(* ===== verification/Parser.v ===== *)
(** * The parser: gparser.c

    A recursive-descent parser that drives the lexical analyser (Lexer.v) and the code
    generator (Code.v) in one pass.  Its state is the lexical state, the functions being
    compiled ([ls->fs] first, then its [prev]) and the number of syntax levels
    ([L->nCcalls]).  A name is the contents of a string; [ts_addr] is the address of the
    interned string with given contents and [ts_contents] its inverse, [ts_hash] its
    hash.  [h_address] is the address of [fs->h], which is only a key of that table.

    [chunk] and [subexpr] call each other; both begin with [enterlevel], which fails at
    [GAFQI_MAXCCALLS] levels, so that this number bounds the depth of the recursion.  The
    loops of the grammar read a token in every round and are bounded by the input. *)

From S2P Require Import Prelude Number Object Opcodes Table TableInv TableClass Code Zio Proto CheckCode Lexer.

(** the other members of [enum RESERVED] *)
Definition TK_BREAK : Z := FIRST_RESERVED + 1.
Definition TK_DO : Z := FIRST_RESERVED + 2.
Definition TK_ELSE : Z := FIRST_RESERVED + 3.
Definition TK_ELSEIF : Z := FIRST_RESERVED + 4.
Definition TK_END : Z := FIRST_RESERVED + 5.
Definition TK_FALSE : Z := FIRST_RESERVED + 6.
Definition TK_FOR : Z := FIRST_RESERVED + 7.
Definition TK_FUNCTION : Z := FIRST_RESERVED + 8.
Definition TK_IF : Z := FIRST_RESERVED + 9.
Definition TK_IN : Z := FIRST_RESERVED + 10.
Definition TK_LOCAL : Z := FIRST_RESERVED + 11.
Definition TK_NIL : Z := FIRST_RESERVED + 12.
Definition TK_NOT : Z := FIRST_RESERVED + 13.
Definition TK_OR : Z := FIRST_RESERVED + 14.
Definition TK_REPEAT : Z := FIRST_RESERVED + 15.
Definition TK_RETURN : Z := FIRST_RESERVED + 16.
Definition TK_THEN : Z := FIRST_RESERVED + 17.
Definition TK_TRUE : Z := FIRST_RESERVED + 18.
Definition TK_UNTIL : Z := FIRST_RESERVED + 19.

Definition GAFQI_MAXCCALLS : Z := 200.
Definition GAFQI_MAXVARS : Z := 200.
Definition GAFQI_MAXUPVALUES : Z := 60.
Definition SHRT_MAX : Z := 32767.

Record BlockCnt := mkBlock {
  breaklist : Z;
  bl_nactvar : Z;
  bl_upval : bool;
  isbreakable : bool
}.

Record upvaldesc := mkUpval { u_k : expkind; u_info : Z }.

Notation gen_state := (@FuncState Table).

(** [FuncState] with the fields of its [Proto] that the code generator does not use *)
Record FuncState := mkFunc {
  gen : gen_state;
  f_p : list Proto;   (* f->p[0 .. np) *)
  f_locvars : list LocVar;   (* f->locvars[0 .. nlocvars) *)
  f_upvalues : list bytes;   (* f->upvalues[0 .. f->nups) *)
  fs_upvalues : list upvaldesc;
  actvar : list Z;
  bl : list BlockCnt;   (* the chain of current blocks *)
  f_linedefined : Z;
  f_lastlinedefined : Z;
  f_numparams : Z;
  f_is_vararg : Z
}.

Definition set_gen (fs : FuncState) (x : gen_state) : FuncState :=
  mkFunc x (f_p fs) (f_locvars fs) (f_upvalues fs) (fs_upvalues fs) (actvar fs) (bl fs) (f_linedefined fs) (f_lastlinedefined fs) (f_numparams fs) (f_is_vararg fs).
Definition set_p (fs : FuncState) (x : list Proto) : FuncState :=
  mkFunc (gen fs) x (f_locvars fs) (f_upvalues fs) (fs_upvalues fs) (actvar fs) (bl fs) (f_linedefined fs) (f_lastlinedefined fs) (f_numparams fs) (f_is_vararg fs).
Definition set_locvars (fs : FuncState) (x : list LocVar) : FuncState :=
  mkFunc (gen fs) (f_p fs) x (f_upvalues fs) (fs_upvalues fs) (actvar fs) (bl fs) (f_linedefined fs) (f_lastlinedefined fs) (f_numparams fs) (f_is_vararg fs).
Definition set_upvalues (fs : FuncState) (x : list bytes) (y : list upvaldesc) : FuncState :=
  mkFunc (gen fs) (f_p fs) (f_locvars fs) x y (actvar fs) (bl fs) (f_linedefined fs) (f_lastlinedefined fs) (f_numparams fs) (f_is_vararg fs).
Definition set_actvar (fs : FuncState) (x : list Z) : FuncState :=
  mkFunc (gen fs) (f_p fs) (f_locvars fs) (f_upvalues fs) (fs_upvalues fs) x (bl fs) (f_linedefined fs) (f_lastlinedefined fs) (f_numparams fs) (f_is_vararg fs).
Definition set_bl (fs : FuncState) (x : list BlockCnt) : FuncState :=
  mkFunc (gen fs) (f_p fs) (f_locvars fs) (f_upvalues fs) (fs_upvalues fs) (actvar fs) x (f_linedefined fs) (f_lastlinedefined fs) (f_numparams fs) (f_is_vararg fs).
Definition set_lines (fs : FuncState) (x y : Z) : FuncState :=
  mkFunc (gen fs) (f_p fs) (f_locvars fs) (f_upvalues fs) (fs_upvalues fs) (actvar fs) (bl fs) x y (f_numparams fs) (f_is_vararg fs).
Definition set_numparams (fs : FuncState) (x : Z) : FuncState :=
  mkFunc (gen fs) (f_p fs) (f_locvars fs) (f_upvalues fs) (fs_upvalues fs) (actvar fs) (bl fs) (f_linedefined fs) (f_lastlinedefined fs) x (f_is_vararg fs).
Definition set_is_vararg (fs : FuncState) (x : Z) : FuncState :=
  mkFunc (gen fs) (f_p fs) (f_locvars fs) (f_upvalues fs) (fs_upvalues fs) (actvar fs) (bl fs) (f_linedefined fs) (f_lastlinedefined fs) (f_numparams fs) x.

(** [fs->nactvar], a [lu_byte] *)
Definition fs_nactvar (fs : FuncState) : Z := Code.nactvar (gen fs).

Definition gen_with_nactvar (g : gen_state) (x : Z) : gen_state :=
  mkFS (f_code g) (f_lineinfo g) (f_k g) (f_maxstacksize g) (fs_h g) (h_addr g) (Code.lastline g) (Code.pc g)
       (lasttarget g) (jpc g) (fs_freereg g) x.
Definition gen_with_lastline (g : gen_state) (x : Z) : gen_state :=
  mkFS (f_code g) (f_lineinfo g) (f_k g) (f_maxstacksize g) (fs_h g) (h_addr g) x (Code.pc g)
       (lasttarget g) (jpc g) (fs_freereg g) (Code.nactvar g).
Definition gen_with_h (g : gen_state) (x : Table) : gen_state :=
  mkFS (f_code g) (f_lineinfo g) (f_k g) (f_maxstacksize g) x (h_addr g) (Code.lastline g) (Code.pc g)
       (lasttarget g) (jpc g) (fs_freereg g) (Code.nactvar g).

Record PState := mkPS {
  p_ls : LexState;
  p_fs : list FuncState;
  p_nCcalls : Z
}.

Definition ps (A : Type) : Type := stres PState A.

(** ** Access to the state *)

(** [ls->fs]; there is one while a function is being compiled *)
Definition cur_fs : ps FuncState := fun s =>
  match p_fs s with fs :: _ => Ok (fs, s) | [] => Err Undefined end.

Definition on_fs (f : FuncState -> FuncState) : ps unit := fun s =>
  match p_fs s with
  | fs :: prev => Ok (tt, mkPS (p_ls s) (f fs :: prev) (p_nCcalls s))
  | [] => Err Undefined
  end.

Definition lexer {A} (m : lex A) : ps A := fun s =>
  match m (p_ls s) with
  | Ok (a, ls) => Ok (a, mkPS ls (p_fs s) (p_nCcalls s))
  | Err e => Err e
  end.

Definition gafqX_syntaxerror {A} (msg : string) : ps A := lexer (Lexer.gafqX_syntaxerror msg).

(** a part of the parser that works on the functions alone; [errorlimit] reports its error at
    the current line *)
Definition lift_limit {A} (m : res A) : ps A :=
  match m with
  | Err (SyntaxError msg _) => lexer (lexerror0 msg)
  | m => lift m
  end.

══════════

*Task description*
What is asked for is an exact copy of the lines above from the one containing "Definition set_locvars (fs" through the one containing "Definition set_actvar (fs", and only those.

*Your response*
Definition set_locvars (fs : FuncState) (x : list LocVar) : FuncState :=
  mkFunc (gen fs) (f_p fs) x (f_upvalues fs) (fs_upvalues fs) (actvar fs) (bl fs) (f_linedefined fs) (f_lastlinedefined fs) (f_numparams fs) (f_is_vararg fs).
Definition set_upvalues (fs : FuncState) (x : list bytes) (y : list upvaldesc) : FuncState :=
  mkFunc (gen fs) (f_p fs) (f_locvars fs) x y (actvar fs) (bl fs) (f_linedefined fs) (f_lastlinedefined fs) (f_numparams fs) (f_is_vararg fs).
Definition set_actvar (fs : FuncState) (x : list Z) : FuncState :=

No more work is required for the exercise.